Hong Kong stocks approach 3-week high as Nongfu, SMIC surge amid bullish China data

Hong Kong stocks approach 3-week high as Nongfu, SMIC surge amid bullish China data

Latest reports showed China’s services sector and manufacturing activity expanded in October after Beijing’s stimulus blitz

Hong Kong stocks approached a three-week high after reports showed China’s services sector expanded at the fastest pace since July, following a recovery in manufacturing activity. Policymakers also signalled Beijing is opening the local market to more foreign investors.

The Hang Seng Index advanced 2.1 per cent to 21,006.97 on Tuesday, the highest close since October 18. The Tech Index jumped 3.6 per cent. The CSI 300 Index of onshore stocks climbed 2.5 per cent to near a three-week high, while the Shanghai Composite Index strengthened 2.3 per cent.

Bottled water producer Nongfu Spring surged 9.6 per cent to HK$33.25 and China’s biggest chipmaker SMIC jumped 6.4 per cent to HK$27.50. Mainland property developers also rallied, as China Overseas Land and Investments gained 2.9 per cent to HK$15.66 and Longfor Group rose 3.8 per cent to HK$13.60.

“Investors are hopeful that China will continue to support market development in some policy aspects,” said Kenny Ng, a strategist at Everbright Securities. “As the policies target domestic consumption and the real estate sector, these will be the key direction of fund deployments.”

Other notable gainers include iPhone camera lens maker Sunny Optical, which soared 14.3 per cent to HK$56.25. Fast-food chain operator Yum China rallied 7 per cent to HK$385.80 after its third-quarter earnings beat market expectations and Nomura raised its price target to HK$415 from HK$365.82.

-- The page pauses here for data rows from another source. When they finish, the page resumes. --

Lemma hex_loop_digits f : forall n, 0 <= n < 16 ^ Z.of_nat (S f) -> hex_loop (S f) n = Ok (rev (hex_digits (S f) n)).
Proof.
  induction f as [|f IH]; intros n Hn; cbn [hex_loop hex_digits]; destruct (hex_digit_at n) as [c Hc]; rewrite Hc;
    change (lit _) with digits_hex; rewrite Hc; simpl of_option; rewrite bind_ok.
  - change (16 ^ Z.of_nat 1) with 16 in Hn. rewrite Z.div_small by lia. by rewrite (proj2 (Z.ltb_lt n 16)) by lia.
  - rewrite Nat2Z.inj_succ, Z.pow_succ_r in Hn by lia. destruct (Z.ltb_spec n 16) as [Hl|Hl]; [by rewrite Z.div_small by lia|].
    assert (1 <= n / 16) by (apply Z.div_le_lower_bound; lia). destruct (Z.eqb_spec (n / 16) 0); [lia|].
    change (hex_loop (S f) (n / 16) ≫= (fun l => Ok (c :: l)) = Ok (rev (hex_digits (S f) (n / 16) ++ [c]))).
    rewrite IH; [by rewrite bind_ok, rev_app_distr|]. split; [lia|]. apply Z.div_lt_upper_bound; lia.
Qed.

Lemma hex_to_string_hex v : in_uw 64 v -> hex_to_string v = Ok (hex v).
Proof.
  intros Hv. unfold hex_to_string. rewrite (hex_loop_digits 15); [by rewrite bind_ok, rev_involutive|].
  change (16 ^ Z.of_nat 16) with (2 ^ 64). exact Hv.
Qed.

Lemma len_hex_digits f : forall n, len (hex_digits f n) <= Z.of_nat f.
Proof.
  induction f as [|f IH]; intros n; cbn [hex_digits]; [done|]. destruct (n <? 16); len_lia || idtac.
  specialize (IH (n / 16)). len_lia.
Qed.

(** The number that a hexadecimal text denotes. *)
Definition hex_value (l : bytes) : Z := foldl (fun a c => a * 16 + std_find c digits_hex) 0 l.

Lemma hex_digit_value n c : digits_hex !! Z.to_nat (n mod 16) = Some c -> std_find c digits_hex = n mod 16.
Proof.
  pose proof (Z.mod_pos_bound n 16 ltac:(lia)) as Hm. revert Hm. generalize (n mod 16). intros d Hd Hc.
  assert (Forall (fun k => forall c, digits_hex !! k = Some c -> std_find c digits_hex = Z.of_nat k) (seq 0 16)) as F.
  { repeat constructor; intros x [= <-]; by vm_compute. }
  rewrite Forall_forall in F. rewrite (F (Z.to_nat d)) with (c := c); [lia| |done]. apply elem_of_seq. lia.
Qed.

Lemma hex_digits_value f : forall n, 0 <= n < 16 ^ Z.of_nat f -> hex_value (hex_digits f n) = n.
Proof.
  induction f as [|f IH]; intros n Hn; cbn [hex_digits]; [change (16 ^ Z.of_nat 0) with 1 in Hn; unfold hex_value; simpl; lia|].
  change (lit _) with digits_hex. destruct (hex_digit_at n) as [c Hc]. rewrite Hc. simpl default.
  pose proof (hex_digit_value n c Hc) as V. rewrite Nat2Z.inj_succ, Z.pow_succ_r in Hn by lia.
  destruct (Z.ltb_spec n 16) as [Hl|Hl].
  - unfold hex_value. cbn [foldl]. rewrite V, Z.mod_small by lia. lia.
  - unfold hex_value in *. rewrite foldl_app, IH; [|split; [apply Z.div_pos; lia|apply Z.div_lt_upper_bound; lia]].
    cbn [foldl]. rewrite V. pose proof (Z.div_mod n 16). lia.
Qed.

(** * The buffer *)

(** What an operation of the stream leaves: the text and the array's size. *)
Definition leaves (b : FixedBuffer) (t : bytes) (b' : FixedBuffer) : Prop :=
  fb_wf b' /\ len (fb_data b') = len (fb_data b) /\ fb_text b' = t.

Lemma fb_avail_wf b : fb_wf b -> fb_avail b = len (fb_data b) - fb_cur b.
Proof. intros []. apply sw_small; [lia|]. change (2 ^ 31) with 2147483648 in *. split; simpl; lia. Qed.

Lemma len_fb_text b : fb_wf b -> len (fb_text b) = fb_cur b.
Proof. intros []. unfold fb_text. rewrite len_slice; lia. Qed.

Premier Li Qiang said China will push for an orderly opening-up of various sectors as the country welcomes outside capital. Li spoke to more than 1,000 government officials and company executives at the start of the China International Import Expo in Shanghai on Tuesday.

Elsewhere, the Caixin China PMI services index rose to 52 in October from 50.3 in September, reflecting gains in industries including retail and tourism following Beijing’s stimulus blitz in late September. A government report last week showed manufacturing grew last month for the first time since April.

“Stock market participants and real economy’s expectations have reversed after the gradual implementation of policy relaxations since late September,” said Lei Meng, China equity strategist at UBS Securities. “We expect the A-share earnings to recover notably in the first half next year.”

Other Asian markets were mixed. Japan’s Nikkei 225 jumped 1.1 per cent, while South Korea’s Kospi retreated 0.5 per cent and Australia’s S&P/ASX 200 dropped 0.4 per cent.